また、テレビでアスリートたちを観ていて思うことがあります。

どんな競技でも、ライバルの失敗を願う気持ちはないのだろうか?…と。

妬み、嫉み、憎しみにしても、敵の失敗を願う気持ちにしても、持たないほうがいい、そんなふうに思わないほうがいいに決まっています。

誰もそれはわかっています。

しかし、思ってしまうのも、また、人の心の在り様なのです。

それなのに、「思ってはいけない」と感情を抑えつけたり、思った自分をさもしい、後ろめたい、恥ずかしい…と感じたりします。

その結果、心が騒ぎ、悩みや苦しみが生じるのです。

抑えようとするのも、思った自分を気にするのも、そこに執着している、ということです。

自然に湧き上がってくるのなら、思ったらいいじゃないですか。

それは心にまかせて、あとは手放せばいい。

水面に石を投げ込めば波紋が立ちますが、放っておけば波紋はしだいにおさまって、もとの静かな水面に戻ります。

波紋を鎮めようとして手を入れたりすれば、新たな波紋ができるだけです。

これと同じ。

執着せずに、「まかせて、手放(てばな)す」とはそういうことです。

「不落因果(ふらくいんが) 不昧因果(ふまいいんが)」という禅語があります。

因果に落ちまいと考えてはいけない、因果をくらまさない(ごまかさない)ことが大切だ、といった意味ですが、思ってはいけないと考えたら、余計それにとらわれることになります。

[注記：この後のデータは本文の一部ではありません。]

(** Five guesses are checked, the sixth is not; then even Bob is refused. *)
Lemma brute_force_bounded_witness :
  (run (LoginWithPassword sample_service no_ctx (bob_login "hunter2"))
     (run_logins sample_service six_guesses with_bob).2).1 = locked_out.
Proof.
  assert (no_attempts login_limiter "login:email:bob@example.org" with_bob) as Hno.
  { exists None. split; [split; [|done]|done]. apply is_None_true. by vm_compute. }
  assert (wrong_series "login:email:bob@example.org" (w_db with_bob) six_guesses) as Hl.
  { apply wrong_series_check. by vm_compute. }
  assert (in_window login_limiter with_bob (run_logins sample_service six_guesses with_bob).2) as Hwin
    by (by vm_compute).
  pose proof (brute_force_bounded sample_service login_limiter six_guesses
    "login:email:bob@example.org" with_bob eq_refl eq_refl ltac:(by split; vm_compute) (λ _, eq_refl) Hno
    ltac:(by vm_compute) Hl Hwin) as H.
  assert (guesses_checked (run_logins sample_service six_guesses with_bob).1 = 5%nat) as H5
    by (by vm_compute).
  destruct (run_logins _ _ _) as [answers w']. destruct H as (_ & _ & H). apply H.
  - simpl in H5. by rewrite H5.
  - by vm_compute.
  - by vm_compute.
  - discriminate.
Defined.
End instances.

湧き上がる感情はごまかさないでいったん受け入れてから、自然のうちに手放していけばいいのです。

『花のように、生きる。 美しく咲き、香り、実るための禅の教え』幻冬舎


二人の若い禅僧の話がある。

あるとき、二人の禅僧が川を渡ろうと岸に来た時、一人の若い女性が向う岸に渡れなくて困っていた。

すると見かねた一人の禅僧が、さっさと女性を背負い、向う岸に渡って下ろし、何事もなかったようにまた歩き始めた。

その一部始終を見ていたもう一人の禅僧が、「お前は修業中の身として、女性を背負ったりして恥ずかしくないのか」となじった。

すると、女性を助けた禅僧は、「お前はまだあの女性を背負っているのか」と答えたという。

「放下著(ほうげしゃく)」という禅語がある。

こだわりを捨ててしまえ、放り投げろということだ。

我々は、色々なものを後生大事に抱え込んでしまう。

「こだわり」「しがらみ」「嫉妬(しっと)」「妬(ねた)み」「恨(うら)み」「怒り」「憎しみ」…。

「今泣いたカラスがもう笑う」という言葉がある。

子どもは、泣いていても、面白いことがあれば、すぐに機嫌を直して笑う。

子どもはこだわりがないから、大人のようにうじうじと前の感情を引きずらない。

子どものようなしなやかな感性を取り戻したい。